Reproduce, exactly, the lines of the material below from the line containing "Fixpoint findall_from (r" through the line containing "NotADirectoryError | TimeoutError.", with both end lines included and nothing else.

■ ■ ■

Inductive item :=
| Lit (c : N)        (* a character listed in a class *)
| Space.             (* \s *)

Inductive regex :=
| Eps
| Char (c : N)                                  (* a literal character *)
| Class (negated : bool) (items : list item)    (* [...] and [^...] *)
| Cat (r1 r2 : regex)
| Opt (r : regex)                               (* r?  greedy *)
| Plus (r : regex)                              (* r+  greedy *)
| Group (r : regex).                            (* (r) capturing *)

(** [\s] on [str] patterns: the Unicode white space characters. *)
Definition is_space (x : N) : bool :=
  ((0x09 <=? x) && (x <=? 0x0D)) || ((0x1C <=? x) && (x <=? 0x20))
  || (x =? 0x85) || (x =? 0xA0) || (x =? 0x1680)
  || ((0x2000 <=? x) && (x <=? 0x200A))
  || (x =? 0x2028) || (x =? 0x2029) || (x =? 0x202F) || (x =? 0x205F)
  || (x =? 0x3000).

Definition is_upper (c : N) : bool := (0x41 <=? c) && (c <=? 0x5A).
Definition is_lower (c : N) : bool := (0x61 <=? c) && (c <=? 0x7A).

(** Does the ASCII pattern character [c] match the input character [x]
    when case is ignored?  Besides the other case of an ASCII letter, three
    letters have further equivalents: U+017F for [s], U+212A for [k],
    U+0130 and U+0131 for [i]. *)
Definition ignorecase_eq (c x : N) : bool :=
  let lc := if is_upper c then c + 0x20 else c in
  (x =? c)
  || (is_lower lc && ((x =? lc) || (x =? lc - 0x20)))
  || ((lc =? 0x73) && (x =? 0x17F))
  || ((lc =? 0x6B) && (x =? 0x212A))
  || ((lc =? 0x69) && ((x =? 0x130) || (x =? 0x131))).

Definition item_matches (i : item) (x : N) : bool :=
  match i with
  | Lit c => ignorecase_eq c x
  | Space => is_space x
  end.

Definition in_class (negated : bool) (items : list item) (x : N) : bool :=
  xorb negated (existsb (fun i => item_matches i x) items).

(** The state of a match attempt is the text still to be read and the
    text captured by group 1, if the group has been closed. *)
Definition cont (X : Type) := str -> option str -> option X.

Fixpoint run {X : Type} (r : regex) (s : str) (g : option str) (k : cont X)
  : option X :=
  match r with
  | Eps => k s g
  | Char c =>
    match s with
    | x :: s' => if ignorecase_eq c x then k s' g else None
    | [] => None
    end
  | Class negated items =>
    match s with
    | x :: s' => if in_class negated items x then k s' g else None
    | [] => None
    end
  | Cat r1 r2 => run r1 s g (fun s' g' => run r2 s' g' k)
  | Opt r1 =>
    match run r1 s g k with
    | Some x => Some x
    | None => k s g
    end
  | Plus r1 =>
    (fix again (fuel : nat) (s0 : str) (g0 : option str) : option X :=
       run r1 s0 g0 (fun s' g' =>
         match fuel with
         | S fuel' =>
           if (length s' <? length s0)%nat then
             match again fuel' s' g' with
             | Some x => Some x
             | None => k s' g'
             end
           else k s' g'
         | O => k s' g'
         end)) (length s) s g
  | Group r1 =>
    run r1 s g (fun s' _ => k s' (Some (take (length s - length s') s)))
  end.

Fixpoint has_group (r : regex) : bool :=
  match r with
  | Eps | Char _ | Class _ _ => false
  | Cat r1 r2 => has_group r1 || has_group r2
  | Opt r1 | Plus r1 => has_group r1
  | Group _ => true
  end.

(** A match starting at the head of [s]: the number of characters it
    spans and the string [findall] reports for it (group 1 when the
    pattern has a group, the whole match otherwise). *)
Definition match_here (r : regex) (s : str) : option (nat * str) :=
  run r s None (fun s' g =>
    let n := (length s - length s')%nat in
    Some (n, if has_group r then default [] g else take n s)).

(** [re.findall]: matches are searched from left to right and do not
    overlap; [skip] counts the characters of the current position that the
    previous match has already consumed. *)
Fixpoint findall_from (r : regex) (s : str) (skip : nat) : list str :=
  match s with
  | [] =>
    match skip, match_here r [] with
    | O, Some (_, t) => [t]
    | _, _ => []
    end
  | _ :: s' =>
    match skip with
    | S n => findall_from r s' n
    | O =>
      match match_here r s with
      | Some (len, t) => t :: findall_from r s' (pred len)
      | None => findall_from r s' 0
      end
    end
  end.

Definition findall (r : regex) (s : str) : list str := findall_from r s 0.

(** Pattern building. *)
Definition seq (rs : list regex) : regex := foldr Cat Eps rs.
Definition lit (s : string) : regex := seq (map Char (pystr s)).

End Re.

(** ** Exceptions *)

Inductive builtin_class :=
| BaseException | Exception | KeyboardInterrupt | AttributeError
| ValueError | UnicodeError | UnicodeDecodeError | UnicodeEncodeError
| OSError | FileNotFoundError | PermissionError | IsADirectoryError
| NotADirectoryError | TimeoutError.

(** The classes named in [except] clauses: the built-in ones and the two
    of [urllib.error]. *)
Inductive exc_class :=
| Builtin (c : builtin_class)
| URLError
| HTTPError.

Coercion Builtin : builtin_class >-> exc_class.

(** [IOError] is an alias of [OSError]. *)
Definition IOError : builtin_class := OSError.

#[global] Instance builtin_class_eq_dec : EqDecision builtin_class.
Proof. solve_decision. Defined.

#[global] Instance exc_class_eq_dec : EqDecision exc_class.
Proof. solve_decision. Defined.

(** The direct base class. *)
Definition base (c : exc_class) : option exc_class :=
  match c with
  | Builtin BaseException => None
  | Builtin Exception | Builtin KeyboardInterrupt => Some (Builtin BaseException)
  | Builtin AttributeError | Builtin ValueError | Builtin OSError =>
    Some (Builtin Exception)
  | Builtin UnicodeError => Some (Builtin ValueError)
  | Builtin UnicodeDecodeError | Builtin UnicodeEncodeError =>
    Some (Builtin UnicodeError)
  | Builtin FileNotFoundError | Builtin PermissionError
  | Builtin IsADirectoryError | Builtin NotADirectoryError
  | Builtin TimeoutError | URLError => Some (Builtin OSError)
  | HTTPError => Some URLError
  end.

Fixpoint issubclass_upto (depth : nat) (c d : exc_class) : bool :=
  bool_decide (c = d)
  || match depth, base c with
     | S n, Some b => issubclass_upto n b d
     | _, _ => false
     end.

(** The hierarchy is four levels deep. *)
Definition issubclass : exc_class -> exc_class -> bool := issubclass_upto 4.

(** The texts of the exceptions, kept as the template that produces them
    with the values it interpolates. *)
Inductive message :=
| Text (s : str)                            (* a text produced by the platform *)
| StrOSError (errno : N) (filename : str)   (* str() of an OSError of open() *)
| StrUnicodeError (codec : str)             (* str() of a codec error *)
| StrURLError (reason : message)            (* str() of a URLError *)
| StrHTTPError (code : Z) (reason : message) (* str() of an HTTPError *)
| InvalidMode (mode : str) (valid_modes : list str)     (* line 31 *)
| NotAnUrl (path : str)                                 (* line 35 *)
| ReadNeedsReadMode (mode : str)                        (* line 68 *)
| FileNotFound (path : str)                             (* line 74 *)
| NoReadPermission (path : str)                         (* line 76 *)
| WriteNeedsWriteMode (mode : str)                      (* line 95 *)
| NoWritePermission (path : str)                        (* line 102 *)
| WriteFailed (e : message)                             (* line 104 *)
| ReadUrlNeedsUrlMode (mode : str)                      (* line 120 *)
| HttpFailed (code : Z) (reason : message) (path : str) (* line 147 *)
| UrlFailed (reason : message) (path : str)             (* line 149 *)
| TimedOut (path : str)                                 (* line 151 *)
| ReadUrlFailed (e : message)                           (* line 153 *)
| CountUrlsNeedsUrlMode (mode : str)                    (* line 166 *)
| CountUrlsWarning (e : message).                       (* line 194 *)

(** Exception values.  An [HTTPError] carries [code] and [reason], a
    [URLError] carries [reason]. *)
Inductive exc :=
| Raised (c : builtin_class) (m : message)
| RaisedURLError (reason : message)
| RaisedHTTPError (code : Z) (reason : message).

Definition class_of (e : exc) : exc_class :=
  match e with
  | Raised c _ => Builtin c
  | RaisedURLError _ => URLError
  | RaisedHTTPError _ _ => HTTPError
  end.

Definition isinstance (e : exc) (c : exc_class) : bool :=
  issubclass (class_of e) c.

(** [str(e)], as interpolated by [f"...{e}"]. *)
Definition str_of_exc (e : exc) : message :=
  match e with
  | Raised _ m => m
  | RaisedURLError reason => StrURLError reason
  | RaisedHTTPError code reason => StrHTTPError code reason
  end.

(** ** The platform: files, network, console *)

Inductive platform := Posix | Windows.

(** The modes ['r'], ['w'] and ['a'] of [open]. *)
Inductive open_mode := R | W | A.

(** What a path names.  A path that is not in the file system names
    nothing, and a file can be created there.  [Unopenable] stands for
    everything [open] refuses (a directory, a path below a missing
    directory, ...), with the exception raised for reading and the one
    raised for writing. *)
Inductive entry :=
| Regular (readable writable : bool) (data : bytes)
| Unopenable (on_read on_write : exc).

Record request := {
  req_url : str;
  req_user_agent : str;
  req_timeout : N
}.

(** What [urlopen(req, timeout=10)] followed by [response.read()] gives:
    the body, or the exception raised on the way. *)
Inductive fetched :=
| Response (body : bytes)
| Failure (e : exc).

Inductive event :=
| Opened (p : str) (m : open_mode)
| Closed (p : str)
| Requested (r : request)
| Printed (m : message).

Record world := {
  platform_of : platform;
  fs : gmap str entry;
  net : request -> fetched;
  trace : list event          (* in the order of occurrence *)
}.

Definition with_fs (f : gmap str entry) (w : world) : world :=
  {| platform_of := platform_of w; fs := f; net := net w; trace := trace w |}.

Definition log (e : event) (w : world) : world :=
  {| platform_of := platform_of w; fs := fs w; net := net w;
     trace := trace w ++ [e] |}.

(** A file object, as far as the class looks at it. *)
Record handle := {
  h_path : str;
  h_mode : open_mode;
  h_closed : bool
}.

(** ** Computations that may raise *)

Inductive outcome (X : Type) :=
| Return (x : X)
| Raise (e : exc).

Arguments Return {X} x.
Arguments Raise {X} e.

Definition M (S X : Type) : Type := S -> outcome X * S.

#[global] Instance M_ret {S} : MRet (M S) := fun X x s => (Return x, s).

#[global] Instance M_bind {S} : MBind (M S) := fun X Y k c s =>
  match c s with
  | (Return x, s') => k x s'
  | (Raise e, s') => (Raise e, s')
  end.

■ ■ ■

§ **SOLUTION FOR THIS PROBLEM**
Fixpoint findall_from (r : regex) (s : str) (skip : nat) : list str :=
  match s with
  | [] =>
    match skip, match_here r [] with
    | O, Some (_, t) => [t]
    | _, _ => []
    end
  | _ :: s' =>
    match skip with
    | S n => findall_from r s' n
    | O =>
      match match_here r s with
      | Some (len, t) => t :: findall_from r s' (pred len)
      | None => findall_from r s' 0
      end
    end
  end.

Definition findall (r : regex) (s : str) : list str := findall_from r s 0.

(** Pattern building. *)
Definition seq (rs : list regex) : regex := foldr Cat Eps rs.
Definition lit (s : string) : regex := seq (map Char (pystr s)).

End Re.

(** ** Exceptions *)

Inductive builtin_class :=
| BaseException | Exception | KeyboardInterrupt | AttributeError
| ValueError | UnicodeError | UnicodeDecodeError | UnicodeEncodeError
| OSError | FileNotFoundError | PermissionError | IsADirectoryError
| NotADirectoryError | TimeoutError.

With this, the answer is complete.